An end may be in sight for the decades-long drought in the development of new antibiotics following a “game-changing” discovery by US scientists.
A study published in the scientific journal Nature this month reported a new way to grow the bacteria that produce the most important antibiotics.
Antibiotics are chemicals that stop harmful bacteria growing or kill them outright. Today we take it for granted that antibiotics will be available to treat anything from ear ache to life-threatening conditions.
The wonders of modern surgery would be impossible without these chemicals’ ability to stifle infection.
Yet society currently stands on a knife-edge in terms of its ability to use antibiotics effectively.
With antibiotics, we have made war on harmful bacteria. But this is an arms race that works both ways, because bacteria have evolved to block antibiotics’ action.
We badly need new antibiotics. And one of the richest potential sources is soil. A gram of soil contains more bacteria than there are people on the planet. These produce antibiotics to maintain an advantage over other bacterial species, which they compete with for resources.
The difficulties of growing soil bacteria in the lab have hampered its antiobiotic potential. But the US scientists have developed a “soil hotel” that recreates soil’s chemistry for its bacterial inhabitants. This has identified 25 new antibiotics.

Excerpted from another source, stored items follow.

(* ===== verification/Schema.v ===== *)
(** * The schema of a custom resource

    What the API server does, before anything is decoded, with the JSON of an
    object whose type declares a schema: members the schema does not name are
    dropped, absent ones take their default, and the result is admitted if it
    has the declared types and satisfies the declared bounds, patterns, list keys
    and CEL rules.
    The schemas of this repository's types are in [CelRules] and [ClaimSchema]. *)
From S2P Require Import Prelude Regexp Json.

(** ** CEL *)

(** The result of an expression: a boolean or an evaluation error. *)
Definition cel : Type := option bool.

Definition celNot (a : cel) : cel := match a with Some b => Some (negb b) | None => None end.

(** [a || b] and [a && b]: a decided operand absorbs the error of the other. *)
Definition celOr (a b : cel) : cel :=
  match a, b with
  | Some true, _ | _, Some true => Some true
  | Some false, Some false => Some false
  | _, _ => None
  end.

Definition celAnd (a b : cel) : cel :=
  match a, b with
  | Some false, _ | _, Some false => Some false
  | Some true, Some true => Some true
  | _, _ => None
  end.

(** [has(self.f)], and [v.startsWith(p)], a method only strings have: absence and
    any other type are evaluation errors. *)
Definition has (self : json) (f : string) : cel :=
  match self with
  | JObject fs => Some (match member fs f with Some _ => true | None => false end)
  | _ => None
  end.

Definition startsWith (v : json) (p : string) : cel :=
  match v with JString s => Some (String.prefix p s) | _ => None end.

(** ** Schemas

    A property has a name, whether it is required, its default and the schema of
    its value.  [SText] bounds the length of a text and tests it (a pattern, an
    enumeration or a format), [SIntOrString] has a pattern for the strings, and
    [SList] is a list of objects that are told apart by the text of one member
    (x-kubernetes-list-map-keys).  [SOpaque] is a value whose schema belongs to the
    library. *)
#[warnings="-register-all"]
Inductive schema :=
| SOpaque
| SText (minLength : nat) (maxLength : option Z) (ok : string -> bool)
| SInteger (width : Z) (minimum : option Z)
| SIntOrString (pattern : regexp)
| SList (key : string) (items : schema)
| SObject (properties : list property) (rules : list (json -> cel))
with property := Property (name : string) (required : bool) (dflt : option json) (s : schema).

(** A text of which only the least length is declared. *)
Definition SString (minLength : nat) : schema := SText minLength None (fun _ => true).

(** The length of a text is its number of characters, in UTF-8: the bytes that do
    not continue one, of which the first is always one. *)
Fixpoint starts (s : string) : nat :=
  match s with
  | "" => 0
  | String a s => if between 128 191 a then starts s else S (starts s)
  end.

Definition characters (s : string) : nat :=
  match s with "" => 0 | String _ s => S (starts s) end.

Definition p_name '(Property k _ _ _) : string := k.

Definition optional (k : string) (s : schema) : property := Property k false None s.
Definition required (k : string) (s : schema) : property := Property k true None s.

(** Pruning and defaulting; a null is the same as an absent member, as none of the
    properties is nullable. *)
Fixpoint stored (s : schema) (v : json) : json :=
  match s, v with
  | SObject ps _, JObject fs =>
      JObject (present (map (fun '(Property k _ d s') =>
        match field fs k with
        | JNull => match d with Some dv => Some (k, dv) | None => None end
        | v' => Some (k, stored s' v')
        end) ps))
  | SList _ items, JArray l => JArray (map (stored items) l)
  | _, _ => v
  end.

Definition at_least (minimum : option Z) (z : Z) : bool :=
  match minimum with Some m => (m <=? z)%Z | None => true end.

Definition at_most (maximum : option Z) (n : nat) : bool :=
  match maximum with Some m => (Z.of_nat n <=? m)%Z | None => true end.

(** The text a list entry is told apart by. *)
Definition key_of (key : string) (v : json) : string :=
  match select v key with JString s => s | _ => "" end.

(** Validation; a rule that fails to evaluate denies. *)
Fixpoint valid (s : schema) (v : json) : bool :=
  match s, v with
  | SOpaque, _ => true
  | SText n m ok, JString t => (n <=? characters t) && at_most m (characters t) && ok t
  | SInteger w m, JInt z => in_range w z && at_least m z
  | SIntOrString _, JInt _ => true
  | SIntOrString r, JString t => test r t
  | SList key items, JArray l =>
      forallb (valid items) l && bool_decide (NoDup (map (key_of key) l))
  | SObject ps rules, JObject fs =>
      forallb (fun '(Property k required _ s') =>
        match member fs k with
        | None => negb required
        | Some v' => valid s' v'
        end) ps &&
      forallb (fun rule => match rule v with Some b => b | None => false end) rules
  | _, _ => false
  end.

Definition admitted (s : schema) (v : json) : bool := valid s (stored s v).

(** ** Lemmas *)

(** A property is one of a list that is given. *)
Ltac in_list := repeat first [left; reflexivity | right].

(** What is stored of one property. *)
Definition stored_property (fs : list (string * json)) (p : property) : option (string * json) :=
  let '(Property k _ d s) := p in
  match field fs k with
  | JNull => match d with Some dv => Some (k, dv) | None => None end
  | v => Some (k, stored s v)
  end.

(** Under a declared name: the stored value, the default, or nothing. *)
Definition stored_value (d : option json) (s : schema) (v : json) : option json :=
  match v with JNull => d | _ => Some (stored s v) end.

Lemma stored_object ps rules fs :
  stored (SObject ps rules) (JObject fs) = JObject (present (map (stored_property fs) ps)).
Proof. reflexivity. Qed.

Lemma stored_property_cases fs k q d s :
  stored_property fs (Property k q d s) =
  match stored_value d s (field fs k) with Some v => Some (k, v) | None => None end.
Proof. cbn. by destruct (field fs k), d. Qed.

Lemma member_stored_none ps fs k :
  k ∉ map p_name ps -> member (present (map (stored_property fs) ps)) k = None.
Proof.
  induction ps as [|[k1 q1 d1 s1] ps IH]; [done|]. cbn [map p_name].
  intros [Hne Hn]%not_elem_of_cons. rewrite stored_property_cases.
  destruct (stored_value _ _ _); cbn; [|by apply IH].
  destruct (String.eqb_spec k k1); [done|by apply IH].
Qed.

Lemma member_stored ps fs k q d s :
  NoDup (map p_name ps) -> Property k q d s ∈ ps ->
  member (present (map (stored_property fs) ps)) k = stored_value d s (field fs k).
Proof.
  induction ps as [|[k1 q1 d1 s1] ps IH]; cbn [map p_name]; intros Hnd Hin;
    [by apply not_elem_of_nil in Hin|].
  apply NoDup_cons in Hnd as [Hk Hnd].
  apply elem_of_cons in Hin as [[= -> -> -> ->]|Hin]; rewrite stored_property_cases.
  - destruct (stored_value _ _ _); cbn; [by rewrite String.eqb_refl|by apply member_stored_none].
  - assert (k <> k1).
    { intros ->. apply Hk. apply (list_elem_of_fmap_2 p_name) in Hin. exact Hin. }
    destruct (stored_value d1 _ _); cbn; [|by apply IH].
    destruct (String.eqb_spec k k1); [done|by apply IH].
Qed.

(** As a decoder sees it. *)
Lemma field_stored ps rules fs k q d s :
  NoDup (map p_name ps) -> Property k q d s ∈ ps ->
  select (stored (SObject ps rules) (JObject fs)) k =
  match field fs k with JNull => default JNull d | v => stored s v end.
Proof.
  intros Hnd Hin. rewrite stored_object. cbn [select]. unfold field at 1.
  rewrite (member_stored _ _ _ _ _ _ Hnd Hin). by destruct (field fs k).
Qed.

(** A schema that leaves every value as it is. *)
Definition leaf (s : schema) : bool := match s with SObject _ _ | SList _ _ => false | _ => true end.

Lemma field_leaf ps rules fs k q s :
  NoDup (map p_name ps) -> Property k q None s ∈ ps -> leaf s = true ->
  select (stored (SObject ps rules) (JObject fs)) k = field fs k.
Proof.
  intros Hnd Hin Hs. rewrite (field_stored _ _ _ _ _ _ _ Hnd Hin).
  by destruct s, (field fs k).
Qed.

(** A valid object has valid properties: what is there satisfies its schema, and
    what is required is there. *)
Lemma valid_property ps rules fs k q d s :
  valid (SObject ps rules) (JObject fs) = true -> Property k q d s ∈ ps ->
  match member fs k with Some v => valid s v = true | None => q = false end.
Proof.
  cbn [valid]. intros [Hps _]%andb_true_iff Hin. rewrite forallb_forall in Hps.
  specialize (Hps _ (proj1 (list_elem_of_In _ _) Hin)). cbn in Hps.
  destruct (member fs k); [done|]. by destruct q.
Qed.

Lemma valid_rule ps rules fs rule :
  valid (SObject ps rules) (JObject fs) = true -> rule ∈ rules ->
  rule (JObject fs) = Some true.
Proof.
  cbn [valid]. intros [_ Hr]%andb_true_iff Hin. rewrite forallb_forall in Hr.
  specialize (Hr _ (proj1 (list_elem_of_In _ _) Hin)).
  by destruct (rule (JObject fs)) as [[]|].
Qed.

(** An admitted object, property by property: a value that is there is admitted
    and stored, an absent one has a default or is not required; and the rules
    hold of what is stored. *)
Definition property_admitted (fs gs : list (string * json)) (p : property) : Prop :=
  let '(Property k q d s) := p in
  field fs k = JNull /\ member gs k = d /\
    match d with Some dv => valid s dv = true | None => q = false end \/
  field fs k <> JNull /\ member gs k = Some (stored s (field fs k)) /\
    admitted s (field fs k) = true.

Lemma admitted_object ps rules v :
  NoDup (map p_name ps) -> admitted (SObject ps rules) v = true ->
  exists fs gs, v = JObject fs /\ stored (SObject ps rules) v = JObject gs /\
    Forall (property_admitted fs gs) ps /\
    Forall (fun rule => rule (JObject gs) = Some true) rules.
Proof.
  unfold admitted. intros Hnd Hv. destruct v; try done. rewrite stored_object in *.
  eexists _, _. split_and!; [done|done| |].
  - apply Forall_forall. intros [k q d s] Hin. pose proof (member_stored _ fs _ _ _ _ Hnd Hin) as Hm.
    pose proof (valid_property _ _ _ _ _ _ _ Hv Hin) as Hp. rewrite Hm in Hp.
    unfold property_admitted. rewrite Hm. destruct (field fs k); [by left|by right..].
  - apply Forall_forall. intros rule Hin. by eapply valid_rule.
Qed.

(** A value, absent or there, that is all right under a property. *)
Definition value_admitted (q : bool) (d : option json) (s : schema) (v : json) : Prop :=
  match v with
  | JNull => match d with Some dv => valid s dv = true | None => q = false end
  | v => admitted s v = true
  end.

Lemma omitted_admitted {A} (c : codec A) (a : A) s :
  admitted s (Marshal c a) = true ->
  value_admitted false None s (if negb (isZero c a) then Marshal c a else JNull).
Proof. destruct (isZero c a); [done|]. cbn. by destruct (Marshal c a). Qed.

Lemma property_admits ps fs :
  NoDup (map p_name ps) ->
  admitted (SObject ps []) (JObject fs) = true <->
  Forall (fun '(Property k q d s) => value_admitted q d s (field fs k)) ps.
Proof.
  intros Hnd. unfold admitted. rewrite stored_object. cbn [valid forallb].
  rewrite andb_true_r, forallb_forall, Forall_forall.
  enough (Hp : forall p, p ∈ ps ->
    (let '(Property k q _ s') := p in
     match member (present (map (stored_property fs) ps)) k with
     | None => negb q | Some v' => valid s' v' end) = true <->
    let '(Property k q d s) := p in value_admitted q d s (field fs k)).
  { setoid_rewrite <- list_elem_of_In. split; intros H p Hin; by apply Hp, H. }
  intros [k q d s] Hin. rewrite (member_stored _ fs _ _ _ _ Hnd Hin).
  unfold value_admitted, admitted. destruct (field fs k); cbn [stored_value]; try done.
  destruct d; [done|]. by destruct q.
Qed.

(** An admitted scalar. *)
Lemma admitted_string n v :
  admitted (SString n) v = true -> exists t, v = JString t /\ n <= characters t.
Proof.
  unfold admitted. destruct v; cbn; try done. rewrite !andb_true_r.
  intros H%Nat.leb_le. eauto.
Qed.

Lemma admitted_integer w m v :
  admitted (SInteger w m) v = true ->
  exists z, v = JInt z /\ in_range w z = true /\ at_least m z = true.
Proof. unfold admitted. destruct v; cbn; try done. intros [??]%andb_true_iff. eauto. Qed.

Lemma forallb_stored items l :
  forallb (valid items) (map (stored items) l) = true <->
  Forall (fun v => admitted items v = true) l.
Proof.
  rewrite forallb_forall, Forall_forall. setoid_rewrite list_elem_of_In. split.
  - intros H v Hin. by apply H, in_map.
  - intros H ? (v & <- & Hin)%in_map_iff. by apply H.
Qed.

(** A list is stored entry by entry, and admitted if and only if its entries are
    and their keys differ. *)
Lemma list_admitted key items l :
  admitted (SList key items) (JArray l) = true <->
  Forall (fun v => admitted items v = true) l /\ NoDup (map (key_of key) (map (stored items) l)).
Proof.
  unfold admitted at 1. cbn [stored valid].
  by rewrite andb_true_iff, forallb_stored, bool_decide_eq_true.
Qed.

One, named teixobactin, cured a deadly dose of drug resistant bacteria in mice. This latest discovery vividly highlights two important characteristics of capitalism.
Its continual dynamism makes exciting new developments possible, such as technologies that allow us to harvest previously untapped natural resources.
However, we also must consider how we have got into the current mess. To some extent, antibiotic resistance is a natural consequence of Darwinian “survival of the fittest”. But it has been greatly exacerbated by the unplanned nature of capitalism and the profit motive that drives it.
Two acknowledged causes behind antibiotic resistance are GPs inappropriately prescribing antibiotics, and patients not completing their course of treatment which allows some bacteria to survive.
Yet a less recognised problem is the abuse of antibiotics in intensive farming. Amazingly, ten times more antibiotics are used in agriculture than in medicine as a quick-fix to suppress disease in farm animals kept in unsanitary conditions.
But there is a price to pay—bacteria that become resistant in animals can be transferred to humans. Meanwhile, the spread of superbugs in hospitals has been directly linked to the privatisation of hospital cleaning services, as hygiene standards are compromised to cut costs.
At the same time, what has been called the “discovery void” in antibiotic research in the pharmaceutical industry is not only due to technical reasons.
The drug companies do not consider antibiotics to be sufficiently profitable. With so much at stake, we should welcome new scientific discoveries.
But we should also demand proper state funding for antibiotic research and development, and end dangerous practices that threaten to take us back to the dark ages of medicine.